◆ ABOUT THIS EXERCISE: For the entries below, the result should be an exact transcription of the lines from the one with "(** The lease" up to and including the one with "Definition granted m", and only those.

◆ RECORDS FOR PROCESSING:
Lemma rm_wf_mono m m' :
  rm_wf m → ids_le m m' → rm_resource_cells m' = rm_resource_cells m → rm_hub m' = rm_hub m →
  rm_values m' = rm_values m → rm_occupancy_handles m' = rm_occupancy_handles m → rm_wf m'.
Proof. intros [] Hle Hc Hh Hv Ho. apply (rm_wf_intro m); by rewrite ?Hc, ?Hh, ?Hv, ?Ho. Qed.

(** Minting: the counter goes up, the id is new. *)
Lemma mint_spec m prefix :
  (ids_next (rm_id_source m) < u64_max)%N →
  ∃ m1, mint m prefix = (m1, id_string prefix (ids_next (rm_id_source m) + 1)) ∧
    m1 = set_rm_id_source (mkSequentialIdSource (ids_next (rm_id_source m) + 1)) m.
Proof.
  intros Hlt. eexists. split; [|done]. unfold mint, next_id, SequentialIdSource_id_source.
  by rewrite wrap_add_1.
Qed.

Lemma mint_fresh m prefix : ¬ minted m prefix (id_string prefix (ids_next (rm_id_source m) + 1)).
Proof. intros (k & Hk & Heq%(inj (id_string prefix))). lia. Qed.

(** ** Replacing one part *)

(** The parts an update does not touch. *)
Ltac rm_parts m := apply (rm_wf_intro m); [unfold ids_le; simpl; lia|simpl; try done..].

Lemma rm_wf_put_entry m x entry :
  rm_wf m → entry_wf m x entry →
  rm_wf (set_rm_hub (mkResourceHub (<[x := entry]> (hub_entries (rm_hub m)))) m).
Proof. intros [] He. rm_parts m. by apply map_Forall_insert_2. Qed.

Lemma rm_wf_put_cell m c cell :
  rm_wf m → cell_wf m c cell → rm_wf (set_rm_resource_cells (<[c := cell]> (rm_resource_cells m)) m).
Proof. intros [] Hc. rm_parts m. by apply map_Forall_insert_2. Qed.

Lemma rm_wf_sub_hub m h :
  rm_wf m → hub_entries h ⊆ hub_entries (rm_hub m) → rm_wf (set_rm_hub h m).
Proof.
  intros [] Hsub. rm_parts m. intros x entry Hx. by eapply rw_hub0, lookup_weaken.
Qed.

Lemma hub_insert_wf m d :
  rm_wf m → identity_ok d → rm_wf (set_rm_hub (hub_insert (rm_hub m) (ResourceEntry_new d)) m).
Proof. intros Hwf Hd. apply rm_wf_put_entry; [done|]. by split. Qed.

Lemma validate_identity_Ok d route : is_ok (validate_descriptor_identity d route) = true ↔ identity_ok d.
Proof.
  unfold validate_descriptor_identity, identity_ok.
  destruct (_ || _) eqn:H; simpl.
  - split; [done|]. intros (? & ? & ? & ?). exfalso.
    rewrite !orb_true_iff, !bool_decide_eq_true in H. tauto.
  - split; [|done]. intros _. rewrite !orb_false_iff, !bool_decide_eq_false in H.
    destruct H as [[[? ?] H1] H2]. split_and!; try done.
    + destruct (decide (rid_generation (rr_resource_id d) = rr_generation d)); tauto.
    + destruct (decide (rid_version (rr_resource_id d) = rr_version d)); tauto.
Qed.

(** ** Each operation keeps the invariant *)

Definition ids_left m : Prop := available (rm_id_source m).

Lemma pack_value_wf m schema v : rm_wf m → ids_left m → rm_wf (pack_value m schema v).1.
Proof.
  intros Hwf Hids. unfold pack_value. destruct (to_vec_len v); [|done]. case_decide; [done|].
  destruct (mint_spec m "value" Hids) as (m1 & -> & ->). simpl.
  assert (rm_wf (set_rm_id_source (mkSequentialIdSource (ids_next (rm_id_source m) + 1)) m)) as Hwf1
    by (eapply rm_wf_mono; [done|unfold ids_le; simpl; lia|done..]).
  set (m1 := set_rm_id_source _ m) in *. destruct Hwf1. rm_parts m1.
  apply map_Forall_insert_2; [|done]. split; [done|done|]. eexists. split; [|done]. done.
Qed.

Lemma register_wf m d : rm_wf m → rm_wf (register_resource_descriptor m d).1.
Proof.
  intros Hwf. unfold register_resource_descriptor.
  pose proof (validate_identity_Ok d "resource.register") as Hv.
  destruct (validate_descriptor_identity d _); [|done]. case_decide; [done|].
  apply hub_insert_wf; [done|]. by apply Hv.
Qed.

Lemma hub_insert_remove h entry :
  hub_insert (hub_remove h (rr_ref_id (entry_descriptor entry))) entry = hub_insert h entry.
Proof. unfold hub_insert, hub_remove. simpl. by rewrite insert_delete_eq. Qed.

(** What a sync does, with its two guards as one condition. *)
Definition sync_allowed (d : ResourceRef) entry : Prop :=
  (rr_generation (entry_descriptor entry) < rr_generation d ∨
   rr_generation (entry_descriptor entry) = rr_generation d ∧
   rr_version (entry_descriptor entry) ≤ rr_version d)%N ∧
  (∀ token, entry_writer entry = Some token → tok_generation token = rr_generation d).

Lemma sync_cases m d :
  ((sync_resource_descriptor m d).1 = m ∧ is_ok (sync_resource_descriptor m d).2 = false ∧
   (¬ identity_ok d ∨ ∃ entry, hub_get (rm_hub m) (rr_ref_id d) = Some entry ∧ ¬ sync_allowed d entry)) ∨
  (identity_ok d ∧ ∃ writer,
   sync_resource_descriptor m d
     = (set_rm_hub (hub_insert (rm_hub m) (mkResourceEntry d writer)) m, Ok d) ∧
   ((hub_get (rm_hub m) (rr_ref_id d) = None ∧ writer = None) ∨
    ∃ entry, hub_get (rm_hub m) (rr_ref_id d) = Some entry ∧ sync_allowed d entry ∧
      writer = entry_writer entry)).
Proof.
  unfold sync_resource_descriptor. pose proof (validate_identity_Ok d "resource.sync") as Hv.
  destruct (validate_descriptor_identity d _).
  2:{ left. split_and!; [done|done|]. left. intros Hd. by apply Hv in Hd. }
  assert (identity_ok d) as Hd by (by apply Hv).
  destruct (hub_get (rm_hub m) (rr_ref_id d)) as [entry|] eqn:Hx.
  2:{ right. split; [done|]. exists None. split; [done|]. by left. }
  destruct (_ || _) eqn:Hold; [|destruct (match entry_writer entry with Some _ => _ | None => _ end) eqn:Hwr].
  - left. split_and!; [done|done|]. right. exists entry. split; [done|]. intros [Hle _].
    rewrite orb_true_iff, andb_true_iff, !bool_decide_eq_true in Hold. lia.
  - left. split_and!; [done|done|]. right. exists entry. split; [done|]. intros [_ Hw].
    destruct (entry_writer entry) as [token|]; [|done]. apply bool_decide_eq_true in Hwr. by apply Hwr, Hw.
  - right. split; [done|]. exists (entry_writer entry). split.
    + do 2 f_equal. apply (hub_insert_remove (rm_hub m) (mkResourceEntry d (entry_writer entry))).
    + right. exists entry. split_and!; [done| |done]. split.
      * rewrite orb_false_iff, andb_false_iff, !bool_decide_eq_false in Hold. lia.
      * intros token Ht. rewrite Ht in Hwr. apply bool_decide_eq_false in Hwr. by apply dec_stable.
Qed.

Lemma sync_wf m d : rm_wf m → rm_wf (sync_resource_descriptor m d).1.
Proof.
  intros Hwf. destruct (sync_cases m d) as [[-> _]|(Hd & writer & -> & Hw)]; [done|].
  apply rm_wf_put_entry; [done|]. split; [done|done|]. simpl. intros token Ht.
  destruct Hw as [[_ ->]|(entry & Hx & [_ Hgen] & ->)]; [done|].
  destruct (rw_hub _ Hwf _ _ Hx) as [_ _ Hwr]. destruct (Hwr token Ht). split; auto.
Qed.

Lemma sync_descriptors_wf ds : ∀ m, rm_wf m → rm_wf (sync_descriptors m ds).1.
Proof.
  induction ds as [|d ds IH]; intros m Hwf; simpl; [done|].
  pose proof (sync_wf m d Hwf) as Hwf1. destruct (sync_resource_descriptor m d) as [m1 [?|?]]; [|done].
  specialize (IH m1 Hwf1). by destruct (sync_descriptors m1 ds) as [m2 [?|?]].
Qed.

Lemma sync_receipt_wf m receipt : rm_wf m → rm_wf (sync_plan_receipt m receipt).1.
Proof. apply sync_descriptors_wf. Qed.

Lemma hub_removes_sub rs : ∀ h,
  hub_entries (foldl (λ h removed, hub_remove h (inv_ref_id removed)) h rs) ⊆ hub_entries h.
Proof.
  induction rs as [|r rs IH]; intros h; simpl; [done|]. etrans; [apply IH|]. apply delete_subseteq.
Qed.

Lemma invalidate_wf m provider rs : rm_wf m → rm_wf (invalidate_resource_descriptors m provider rs).1.
Proof.
  intros Hwf. unfold invalidate_resource_descriptors. destruct (check_invalidations m provider rs); [|done].
  apply rm_wf_sub_hub; [done|]. apply hub_removes_sub.
Qed.

Lemma invalidate_legacy_wf m provider ids : rm_wf m → rm_wf (invalidate_legacy_receipt_removals m provider ids).1.
Proof.
  intros Hwf. unfold invalidate_legacy_receipt_removals. case_decide; [done|]. by apply invalidate_wf.
Qed.

Lemma unregister_wf m x : rm_wf m → rm_wf (unregister_resource m x).1.
Proof. intros Hwf. apply rm_wf_sub_hub; [done|]. apply delete_subseteq. Qed.

Lemma create_stream_wf m stream_id schema provider endpoint :
  rm_wf m → ids_left m → rm_wf (create_stream_resource m stream_id schema provider endpoint).1.
Proof.
  intros Hwf Hids. unfold create_stream_resource. destruct (mint_spec m "resource" Hids) as (m1 & -> & ->).
  apply hub_insert_wf; [|done]. eapply rm_wf_mono; [done|unfold ids_le; simpl; lia|done..].
Qed.

Lemma close_stream_wf m x :
  rm_wf m → ∃ m' res, close_stream_resource m x = Done (m', res) ∧ rm_wf m'.
Proof.
  intros Hwf. unfold close_stream_resource.
  destruct (hub_get (rm_hub m) x) as [entry|] eqn:Hx; [destruct (is_stream _)|]; simpl; eauto.
  do 2 eexists. split; [done|]. apply rm_wf_sub_hub; [done|]. apply delete_subseteq.
Qed.

Lemma create_cell_wf m c kind owner schema policy :
  rm_wf m → rm_wf (create_resource_cell m c kind owner schema policy).1.
Proof.
  intros Hwf. apply rm_wf_put_cell; [done|]. split; [done|..]; simpl.
  - intros id lease. by rewrite lookup_empty.
  - intros id lease. simpl. by rewrite lookup_empty.
Qed.

(** ** Cell leases *)

(** The reader-writer condition for one more lease. *)
Definition cell_free (mode : string) cell : Prop :=
  (mode = "exclusive" ∧ ce_active_leases cell = ∅) ∨
  (mode = "shared" ∧ ∀ id lease, ce_active_leases cell !! id = Some lease → rl_mode lease ≠ "exclusive").

Lemma any_exclusive cell :
  existsb (λ lease, bool_decide (rl_mode lease = "exclusive")) (lease_values cell) = true ↔
  ∃ id lease, ce_active_leases cell !! id = Some lease ∧ rl_mode lease = "exclusive".
Proof.
  unfold lease_values. rewrite existsb_exists. split.
  - intros (lease & Hin & Hmode%bool_decide_eq_true). apply list_elem_of_In, list_elem_of_fmap in Hin.
    destruct Hin as ([id lease'] & -> & Hid%elem_of_map_to_list). eauto.
  - intros (id & lease & Hid & Hmode). exists lease. split; [|by apply bool_decide_eq_true].
    apply list_elem_of_In, list_elem_of_fmap. exists (id, lease). split; [done|]. by apply elem_of_map_to_list.
Qed.

(** The lease a grant hands out, and the manager it leaves. *)
Definition granted_lease m (c t e mode : string) exp cell : ResourceLease :=
  mkResourceLease (id_string "resource-lease" (ids_next (rm_id_source m) + 1)) c t e mode exp
    (cell_generation (ce_descriptor cell)).

Definition granted m (c : ResourceCellId) cell (lease : ResourceLease) : ResourceManager :=
  set_rm_resource_cells
    (<[c := mkResourceCellEntry (ce_descriptor cell)
              (<[rl_lease_id lease := lease]> (ce_active_leases cell))]> (rm_resource_cells m))
    (set_rm_id_source (mkSequentialIdSource (ids_next (rm_id_source m) + 1)) m).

◆ ANSWER TO THE PROBLEM:
(** The lease a grant hands out, and the manager it leaves. *)
Definition granted_lease m (c t e mode : string) exp cell : ResourceLease :=
  mkResourceLease (id_string "resource-lease" (ids_next (rm_id_source m) + 1)) c t e mode exp
    (cell_generation (ce_descriptor cell)).

Definition granted m (c : ResourceCellId) cell (lease : ResourceLease) : ResourceManager :=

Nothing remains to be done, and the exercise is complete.